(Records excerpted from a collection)
+ + +
(** C2, as amended: in a request that is valid up to that point (every
    required key present, [detected_at] parsed, the four numbers coerced), an
    [anomaly_type] string outside the enumeration, or -- the anomaly type
    being valid -- a [severity] string outside its enumeration, makes
    construction fail before any collaborator is called, and the handler
    answers with the status-400 envelope [{error: "Validation error",
    message}]; no member is substituted. The message is
    [<repr of the text> is not a valid <Enum>]: it quotes the rejected text
    and contains the name of the enumeration class, [AnomalyType] or
    [Severity]; the handler adds nothing to it, the request key included. *)
Theorem invalid_enum_rejected (request : Request) (d : list (string * value)) :
  method request <> "OPTIONS" ->
  get_json request = VDict d ->
  has_required d ->
  timestamp_parses d ->
  (forall f, In f numeric_fields -> coerces d f) ->
  (forall v,
      dict_lookup "anomaly_type" d = Some (VStr v) ->
      ~ In v AnomalyType_values ->
      analyze_anomaly env request =
        ([], mk_response
               (Dumps (VDict [ ("error", VStr "Validation error");
                               ("message", VStr (repr (VStr v) ++ " is not a valid AnomalyType")) ]))
               400 cors_headers))
  /\ (forall x m v,
      dict_lookup "anomaly_type" d = Some x ->
      AnomalyType_call x = Ok m ->
      dict_lookup "severity" d = Some (VStr v) ->
      ~ In v Severity_values ->
      analyze_anomaly env request =
        ([], mk_response
               (Dumps (VDict [ ("error", VStr "Validation error");
                               ("message", VStr (repr (VStr v) ++ " is not a valid Severity")) ]))
               400 cors_headers))
  /\ (forall v,
      str_in "AnomalyType" (repr (VStr v) ++ " is not a valid AnomalyType") = true
      /\ str_in "Severity" (repr (VStr v) ++ " is not a valid Severity") = true).
Proof.
  intros Hm Hj Hreq Hts Hnum.
  destruct (construct_anomaly_enums d Hreq Hts Hnum) as (k & Hk).
  split; [|split].
  - intros v Hv Hout.
    rewrite (rejected_by_construction env request d
               (ValueError (repr (VStr v) ++ " is not a valid AnomalyType")) Hm Hj Hreq);
      [reflexivity|].
    rewrite Hk, (getitem_lookup _ _ _ Hv). cbn [bind].
    now rewrite (AnomalyType_call_invalid v Hout).
  - intros x m v Hx Hcall Hv Hout.
    rewrite (rejected_by_construction env request d
               (ValueError (repr (VStr v) ++ " is not a valid Severity")) Hm Hj Hreq);
      [reflexivity|].
    rewrite Hk, (getitem_lookup _ _ _ Hx). cbn [bind]. rewrite Hcall. cbn [bind].
    rewrite (getitem_lookup _ _ _ Hv). cbn [bind].
    now rewrite (Severity_call_invalid v Hout).
  - intros v. split; apply str_in_app_r; reflexivity.
Qed.

(** How an exception of the analyzer invocation ([get_config], the agent
    constructor or [analyze_anomaly]) is answered on an accepted request:
    never by a 2xx response, and by the [except] clause its class selects,
    the status-500 envelope [{error: "Internal server error", message,
    type}] outside [ValueError], the status-400 envelope
    [{error: "Validation error", message}] for [ValueError] and its
    subclasses. *)
Theorem engine_failure_reported (request : Request) (a : Anomaly.t) (e : exn) :
  method request <> "OPTIONS" ->
  accepted (get_json request) a ->
  snd (run_analyzer env a) = Raise e ->
  let response := snd (analyze_anomaly env request) in
  ~ is_2xx (status response)
  /\ (isinstance_ValueError e = false ->
      response =
        mk_response (Dumps (VDict [ ("error", VStr "Internal server error");
                                    ("message", VStr (exn_str e));
                                    ("type", VStr (exn_type e)) ]))
                    500 cors_headers)
  /\ (isinstance_ValueError e = true ->
      response =
        mk_response (Dumps (VDict [ ("error", VStr "Validation error");
                                    ("message", VStr (exn_str e)) ]))
                    400 cors_headers).
Proof.
  intros Hm Hacc He response.
  destruct (accepted_dict _ _ Hacc) as (d & Hj & Hreq & Hc).
  assert (response = if isinstance_ValueError e then validation_error e
                     else internal_server_error e) as Hr.
  { unfold response. rewrite (analyze_anomaly_dispatch env request Hm), Hj.
    rewrite (try_block_constructed env d a Hreq Hc).
    unfold eff_bind. rewrite He. reflexivity. }
  rewrite Hr. unfold is_2xx.
  destruct (isinstance_ValueError e); repeat split;
    try discriminate; try reflexivity; cbn; lia.
Qed.

(** C4, as amended: when [detected_at] parses and the numeric keys before
    [f] (in the order [current_value], [baseline_value], [deviation_sigma],
    [deviation_percentage]) coerce, a text under [f] that [float] cannot
    parse is answered, before any collaborator is called, by the status-400
    envelope [{error: "Validation error", message}], whose message is
    [could not convert string to float: <repr of the text>]: it quotes the
    offending value, not the key. *)
Theorem unparsable_number_rejected (request : Request) (d : list (string * value))
    (pre post : list string) (f s : string) :
  method request <> "OPTIONS" ->
  get_json request = VDict d ->
  has_required d ->
  timestamp_parses d ->
  numeric_fields = (pre ++ f :: post)%list ->
  (forall g, In g pre -> coerces d g) ->
  dict_lookup f d = Some (VStr s) ->
  float_of_str s = None ->
  analyze_anomaly env request =
    ([], mk_response
           (Dumps (VDict [ ("error", VStr "Validation error");
                           ("message", VStr ("could not convert string to float: "
                                             ++ repr (VStr s))) ]))
           400 cors_headers).
Proof.
  intros Hm Hj Hreq Hts Hsplit Hpre Hf Hbad.
  rewrite (rejected_by_construction env request d
             (ValueError ("could not convert string to float: " ++ repr (VStr s)))
             Hm Hj Hreq);
    [reflexivity|].
  now apply (construct_anomaly_bad_number d pre post f s).
Qed.

End Envelopes.

(** The literal request is accepted and yields [literal_anomaly]. *)
Lemma literal_accepted :
  accepted (B := Fixture.reference) Fixture.literal Fixture.literal_anomaly.
Proof. repeat split. Qed.

(** C2, the counterexample: for the literal request with
    ["severity": "extreme"] the message is
    ['extreme' is not a valid Severity], in which the key [severity] does
    not occur; with an [anomaly_type] outside the enumeration the message
    does not contain [anomaly_type] either; and when [current_value] is null
    as well, the invalid severity is answered by the status-500 envelope of
    the [TypeError] that [float] raises first. *)
Lemma invalid_enum_key_not_named :
  let severity_response :=
    snd (analyze_anomaly (B := Fixture.reference) (Fixture.answering None)
           (Fixture.post (Fixture.literal_with "severity" (VStr "extreme")))) in
  let type_response :=
    snd (analyze_anomaly (B := Fixture.reference) (Fixture.answering None)
           (Fixture.post (Fixture.literal_with "anomaly_type" (VStr "network")))) in
  let null_response :=
    snd (analyze_anomaly (B := Fixture.reference) (Fixture.answering None)
           (Fixture.post (VDict (dict_set "current_value" VNone
                                   (dict_set "severity" (VStr "extreme")
                                      Fixture.literal_fields))))) in
  (envelope_field "message" severity_response
   = Some (VStr "'extreme' is not a valid Severity")
   /\ str_in "severity" "'extreme' is not a valid Severity" = false)
  /\ (envelope_field "message" type_response
      = Some (VStr "'network' is not a valid AnomalyType")
      /\ str_in "anomaly_type" "'network' is not a valid AnomalyType" = false)
  /\ (status null_response = 500%Z
      /\ envelope_field "error" null_response = Some (VStr "Internal server error")
      /\ envelope_field "type" null_response = Some (VStr "TypeError")).
Proof. repeat split. Qed.

(** C2, the witness: the literal request with an [anomaly_type] outside the
    enumeration, and the literal request with ["severity": "extreme"]. *)
Lemma invalid_enum_rejected_witness :
  analyze_anomaly (B := Fixture.reference) (Fixture.answering None)
      (Fixture.post (Fixture.literal_with "anomaly_type" (VStr "network"))) =
    ([], mk_response
           (Dumps (VDict [ ("error", VStr "Validation error");
                           ("message", VStr "'network' is not a valid AnomalyType") ]))
           400 cors_headers)
  /\ analyze_anomaly (B := Fixture.reference) (Fixture.answering None)
      (Fixture.post (Fixture.literal_with "severity" (VStr "extreme"))) =
    ([], mk_response
           (Dumps (VDict [ ("error", VStr "Validation error");
                           ("message", VStr "'extreme' is not a valid Severity") ]))
           400 cors_headers).
Proof.
  split.
  - refine (proj1 (invalid_enum_rejected (B := Fixture.reference) (Fixture.answering None)
                     (Fixture.post (Fixture.literal_with "anomaly_type" (VStr "network")))
                     (dict_set "anomaly_type" (VStr "network") Fixture.literal_fields)
                     _ _ _ _ _) "network" _ _).
    + discriminate.
    + reflexivity.
    + required_by_lookup.
    + exists "2024-12-16T14:05:30Z", Fixture.literal_time. split; reflexivity.
    + each_numeric ltac:(eexists; eexists; split; reflexivity).
    + reflexivity.
    + simpl. intuition discriminate.
  - refine (proj1 (proj2 (invalid_enum_rejected (B := Fixture.reference)
                     (Fixture.answering None)
                     (Fixture.post (Fixture.literal_with "severity" (VStr "extreme")))
                     (dict_set "severity" (VStr "extreme") Fixture.literal_fields)
                     _ _ _ _ _)) (VStr "stability") STABILITY "extreme" _ _ _ _).
    + discriminate.
    + reflexivity.
    + required_by_lookup.
    + exists "2024-12-16T14:05:30Z", Fixture.literal_time. split; reflexivity.
    + each_numeric ltac:(eexists; eexists; split; reflexivity).
    + reflexivity.
    + reflexivity.
    + reflexivity.
    + simpl. intuition discriminate.
Defined.
(** * LinearModel: a shallow embedding of [linear_model.py]

    The Python class [LinearModel] keeps a slope [m], an intercept [b] and a
    [history] list, all computed with Python floats.  A Python float is an
    IEEE 754 binary64 number, and so is Rocq's primitive [float]: [+], [-],
    [*], [/] and [sqrt] below are the kernel's correctly rounded operations,
    which is what CPython executes.  Exceptions are values of [exn]; a method
    is a function from the object's state to an outcome and the state after
    the call. *)

From Stdlib Require Import ZArith List String Ascii Bool Lia Floats DecimalString.
From Stdlib Require Uint63.
Import ListNotations.

#[local] Set Warnings "-inexact-float".
#[local] Open Scope float_scope.

(** ** Exceptions and outcomes *)

Inductive exn : Set :=
| ZeroDivisionError
| OverflowError
| ValueError.

Inductive result (A : Type) : Type :=
| Ok (a : A)
| Raise (e : exn).

Arguments Ok {A} a.
Arguments Raise {A} e.

Definition returns {A : Type} (r : result A) : bool :=
  match r with Ok _ => true | Raise _ => false end.

(** ** Python's float operations used by the class *)

Module Py.

(** [bool(f)] for a float: [f != 0.0].  Both zeros are falsy, NaN is truthy. *)
Definition truthy (f : float) : bool := negb (f =? 0).

(** [v or d] where [v] is [None] or a float: the right operand is only
    evaluated (by the caller) when this returns [None]. *)
Definition falsy_to_none (v : option float) : option float :=
  match v with
  | Some f => if truthy f then Some f else None
  | None => None
  end.

(** [x ** 2] for a float [x] (CPython's [float_pow] with exponent 2.0):
    NaN is returned as it is, an infinity gives [+inf], and a finite [x]
    gives C's [pow(|x|, 2.0)], here the correctly rounded square; when that
    result is infinite, errno is ERANGE and OverflowError is raised.
    An underflow to zero is returned silently.  A C library may return the
    float next to the correctly rounded square: what is stated about [loss]
    below names its sign, its special values and when it raises, not the
    last digit of a finite square. *)
Definition pow2 (x : float) : result float :=
  if is_nan x then Ok x
  else if is_infinity x then Ok infinity
  else
    let r := abs x * abs x in
    if is_infinity r then Raise OverflowError else Ok r.

(** [math.sqrt(x)]: the C square root; a NaN result from a non-NaN
    argument (a negative argument) is a domain error. *)
Definition math_sqrt (x : float) : result float :=
  let r := sqrt x in
  if is_nan r && negb (is_nan x) then Raise ValueError else Ok r.

(** [float(n)] for a non-negative int: the nearest float, ties to even. *)
Definition float_of_int (n : Z) : float :=
  SF2Prim (binary_normalize prec emax n 0%Z false).

(** [a / n] for a float [a] and an int [n] (here always a [len]). *)
Definition truediv_int (a : float) (n : nat) : result float :=
  match n with
  | O => Raise ZeroDivisionError
  | S _ => Ok (a / float_of_int (Z.of_nat n))
  end.

(** [sum(l)]: starts from the int 0 and adds the items from left to right. *)
Definition sum (l : list float) : float := fold_left add l 0.

(** ['{:.3f}'.format(f)].  A finite float is [mant * 2^e] exactly; the
    result is that value rounded to a multiple of 1/1000 (ties to even on
    the exact value), printed with its sign bit. *)
Definition div_half_even (p q : Z) : Z :=
  let d := (p / q)%Z in
  let r := (p mod q)%Z in
  match (2 * r ?= q)%Z with
  | Lt => d
  | Gt => (d + 1)%Z
  | Eq => if Z.even d then d else (d + 1)%Z
  end.

Definition thousandths (mant : positive) (e : Z) : Z :=
  match e with
  | Zneg k => div_half_even (Zpos mant * 1000) (2 ^ Zpos k)
  | _ => (Zpos mant * 1000 * 2 ^ e)%Z
  end.

Definition digits (n : Z) : string :=
  NilZero.string_of_uint (N.to_uint (Z.to_N n)).

Definition pad3 (n : Z) : string :=
  let s := digits n in
  match String.length s with
  | 1%nat => "00" ++ s
  | 2%nat => "0" ++ s
  | _ => s
  end%string.

Definition sign_str (s : bool) : string := if s then "-"%string else ""%string.

Definition format_3f (f : float) : string :=
  match Prim2SF f with
  | S754_nan => "nan"
  | S754_infinity s => sign_str s ++ "inf"
  | S754_zero s => sign_str s ++ "0.000"
  | S754_finite s mant e =>
      let n := thousandths mant e in
      sign_str s ++ digits (n / 1000) ++ "." ++ pad3 (n mod 1000)
  end%string.

End Py.

(** ** The object state *)

(** One entry of [history]: the dict built by [update_history]. *)
Record TrainingRecord : Type := {
  rec_m : float;
  rec_b : float;
  observation : float * float;
  prediction : float;
  rec_error : float;
  rec_loss : float;
  epoch : Z;
  message : option string
}.

Record LinearModel : Type := {
  m : float;
  b : float;
  history : list TrainingRecord
}.

(** ** Methods: state and exception passing *)

Definition M (A : Type) : Type := LinearModel -> result A * LinearModel.

Definition ret {A : Type} (a : A) : M A := fun self => (Ok a, self).

Definition bind {A B : Type} (c : M A) (k : A -> M B) : M B :=
  fun self =>
    match c self with
    | (Ok a, self') => k a self'
    | (Raise e, self') => (Raise e, self')
    end.

Definition lift {A : Type} (r : result A) : M A := fun self => (r, self).

Definition get : M LinearModel := fun self => (Ok self, self).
+ + +
## [Task requirements]
Scan the entries above for the line containing "S754_zero s =>", and copy it and all lines after it exactly, down to and including the line containing "Definition M (A".

## [Response to this task]
  | S754_zero s => sign_str s ++ "0.000"
  | S754_finite s mant e =>
      let n := thousandths mant e in
      sign_str s ++ digits (n / 1000) ++ "." ++ pad3 (n mod 1000)
  end%string.

End Py.

(** ** The object state *)

(** One entry of [history]: the dict built by [update_history]. *)
Record TrainingRecord : Type := {
  rec_m : float;
  rec_b : float;
  observation : float * float;
  prediction : float;
  rec_error : float;
  rec_loss : float;
  epoch : Z;
  message : option string
}.

Record LinearModel : Type := {
  m : float;
  b : float;
  history : list TrainingRecord
}.

(** ** Methods: state and exception passing *)

Definition M (A : Type) : Type := LinearModel -> result A * LinearModel.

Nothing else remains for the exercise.